Missoula needs to bring all the conservative-minded true Bible-believing churches together and come up with a plan. A long-term set of goals. It takes a large team of committed followers of Christ to tackle the homeless population. And when churches see a definitive set of goals and plans towards these ends, they will gladly donate to the cause.”
You can’t make people change if they don’t want to, and enabling those folks is not helping us.
The truth is, housing is the only thing that will solve this problem. We have to build at all levels, for all incomes.
Right now, you might have someone in Missoula that wants to buy a $1 million house, but can only find a $750,000 home. Now the guy that wanted and could afford that home has to settle for a $500,000 home.
Take that and roll it all the way down, so you have tons of people that could buy anything they wanted, but can only buy up our ‘affordable homes’ because that’s all we have left.

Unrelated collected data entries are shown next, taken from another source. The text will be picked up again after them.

(** An integer with an exponent, as the shortest numeral of one digit is. *)
Lemma scan_number_scientific neg i x s :
  0 <= i -> number_end s = true ->
  scan_number (sign_text neg +:+ str_of_int i +:+ show_exponent x +:+ s)
  = Some (PFloat (float_of_decimal neg i x), s).
Proof.
  intros Hi Hs. apply number_end_parts in Hs as (Hd & _ & _).
  unfold scan_number. rewrite scan_sign_text by done.
  assert (Hhead : exists t, show_exponent x +:+ s = String "e" t).
  { unfold show_exponent. rewrite string_app_assoc. by destruct (x <? 0); eexists. }
  destruct Hhead as [t Et].
  rewrite scan_int_part_str by (rewrite ?Et; done).
  assert (scan_fraction (show_exponent x +:+ s) = (None, show_exponent x +:+ s)) as ->
    by by rewrite Et.
  rewrite scan_exponent_show by done. cbn [default].
  change (default (0, 0) None) with (0, 0). cbv iota zeta.
  replace (i * 10 ^ 0 + 0) with i by (change (10 ^ 0) with 1; lia). by rewrite Z.sub_0_r.
Qed.

(** *** The shortest numeral *)

Lemma show_decimal_scan neg d nd p s :
  0 < d < 10 ^ nd -> 1 <= nd -> number_end s = true ->
  scan_number (sign_text neg +:+ show_decimal d nd p +:+ s)
  = Some (PFloat (float_of_decimal neg d (p - nd)), s).
Proof.
  intros Hd Hn Hs. unfold show_decimal.
  assert (Hsplit : forall k, 1 <= k -> 0 <= d / 10 ^ k /\ 0 <= d mod 10 ^ k < 10 ^ Z.of_nat (Z.to_nat k)
            /\ d / 10 ^ k * 10 ^ Z.of_nat (Z.to_nat k) + d mod 10 ^ k = d).
  { intros k Hk. pose proof (pow10_pos k ltac:(lia)). rewrite Z2Nat.id by lia.
    split; [apply Z.div_pos; lia|]. split; [apply Z.mod_pos_bound; lia|].
    pose proof (Z.div_mod d (10 ^ k) ltac:(lia)). lia. }
  destruct ((p <=? -4) || (16 <? p)); [|destruct (Z.leb_spec nd p)].
  - destruct (Z.eqb_spec nd 1) as [->|Hnd]; rewrite !string_app_assoc.
    + by apply scan_number_scientific; [lia|].
    + destruct (Hsplit (nd - 1) ltac:(lia)) as (H1 & H2 & H3).
      rewrite (scan_number_point _ _ _ _ (p - 1)) by (done || lia || by right).
      do 3 f_equal. rewrite H3. f_equal. lia.
  - pose proof (scan_number_point neg (d * 10 ^ (p - nd)) 1 0 0 "" s) as E.
    change ("" +:+ s) with s in E. rewrite E; clear E;
      [|pose proof (pow10_pos (p - nd)); nia|lia|done|done|by left].
    do 2 f_equal. f_equal. change (Z.of_nat 1) with 1. rewrite Z.add_0_r.
    rewrite <- Z.mul_assoc, <- Z.pow_add_r by lia.
    rewrite <- (float_of_decimal_shift neg d (p - nd) (p - nd + 1)) by lia.
    f_equal. lia.
  - destruct (Hsplit (nd - p) ltac:(lia)) as (H1 & H2 & H3).
    pose proof (scan_number_point neg (d / 10 ^ (nd - p)) (Z.to_nat (nd - p)) (d mod 10 ^ (nd - p)) 0 "" s) as E.
    change ("" +:+ s) with s in E. rewrite E; clear E; [|done|lia|done|done|by left].
    do 3 f_equal. rewrite H3. f_equal. lia.
Qed.

Lemma same_float_eq a b : same_float a b = true -> a = b.
Proof.
  destruct a as [|[]|[]|[] m e], b as [|[]|[]|[] m' e']; simpl; try done.
  all: rewrite andb_true_iff, Pos.eqb_eq, Z.eqb_eq; by intros [-> ->].
Qed.

Lemma shortest_digits_reads fuel f num den p nd d k q :
  shortest_digits fuel f num den p nd = Some (d, k, q) -> reads_back f (d, k, q) = true.
Proof.
  revert nd; induction fuel as [|fuel IH]; intros nd; cbn [shortest_digits]; [done|].
  destruct (find _ _) as [[[d' k'] q']|] eqn:E; [|apply IH].
  intros [= <- <- <-]. by apply find_some in E as [_ E].
Qed.

(** The sign of a finite result is the sign of the numeral. *)
Lemma float_of_decimal_neg m e d x :
  float_of_decimal false d x = FFin false m e -> float_of_decimal true d x = FFin true m e.
Proof.
  unfold float_of_decimal, float_of_ratio, rounded. destruct (decimal_ratio d x) as [num den].
  set (n := 2 * _ + _). destruct n as [|n|n]; cbn [make_float]; [done| |done].
  destruct (odd_part n (-1201)) as [n' e']. unfold round_to.
  destruct (round_mantissa double n' e') as [k q]. destruct (_ && _); [done|].
  unfold make_float. destruct k as [|k|k]; [done| |done].
  destruct (odd_part k q). by intros [= -> ->].
Qed.

(** A finite float of the language reads back from its text. *)
Lemma repr_finite_scan neg m e s :
  in_fmt double m e = true -> number_end s = true ->
  scan_number (sign_text neg +:+ repr_finite m e +:+ s) = Some (PFloat (FFin neg m e), s).
Proof.
  intros Hm Hs. unfold repr_finite. destruct (binary_ratio (Z.pos m) e) as [num den].
  destruct (shortest_digits _ _ _ _ _ _) as [[[d nd] p]|] eqn:E.
  - apply shortest_digits_reads in E. unfold reads_back in E.
    apply andb_true_iff in E as [[[Hd%Z.ltb_lt Hd']%andb_true_iff Hn%Z.leb_le]%andb_true_iff Hf%same_float_eq].
    apply Z.ltb_lt in Hd'. rewrite show_decimal_scan by done. do 3 f_equal.
    destruct neg; [by apply float_of_decimal_neg|done].
  - pose proof (float_of_exact_decimal neg m e Hm) as Ex. unfold show_exact.
    destruct (if 0 <=? e then _ else _) as [n x] eqn:En.
    assert (0 <= n).
    { destruct (0 <=? e); injection En as <- <-; pose proof (Z.pow_nonneg 2 e); pose proof (Z.pow_nonneg 5 (- e)); nia. }
    rewrite string_app_assoc, (scan_number_point _ _ _ _ x) by (done || lia || by right).
    do 3 f_equal. rewrite <- Ex. rewrite <- (float_of_decimal_shift neg n x 1) by lia. f_equal. lia.
Qed.

Lemma float_repr_scan f s :
  float_in double f = true -> isnan f = false -> isinf f = false -> number_end s = true ->
  scan_number (float_repr f +:+ s) = Some (PFloat f, s).
Proof.
  intros Hf Hn Hi Hs. destruct f as [|neg|neg|neg m e]; try done.
  - destruct neg.
    + apply (scan_number_point true 0 1 0 0 "" s); [done|lia|done|done|by left].
    + apply (scan_number_point false 0 1 0 0 "" s); [done|lia|done|done|by left].
  - cbn [float_repr]. destruct neg.
    + rewrite string_app_assoc. exact (repr_finite_scan true m e s Hf Hs).
    + exact (repr_finite_scan false m e s Hf Hs).
Qed.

Many figure that providing housing would save local governments a lot more money in the long-run. In LA in 2009, they did a study that found supporting housing costs were $605 a month compared to the costs of dealing with someone that’s homeless, which was $2,897 a month.
And how much do these tent cities cost us to run each month? How much is the monthly cost to keep running the Sleepy Inn, or the Johnson Street shelter?
Those numbers are hard to come by.
What seems true right now is that we have about 400 homeless folks in Missoula, and that only seems to be increasing.
The city currently has some plans to deal with this, but they really have no plans to stem the growing tide of homeless.
The city’s only plan is to deal with the symptoms of the problem, not the problem itself.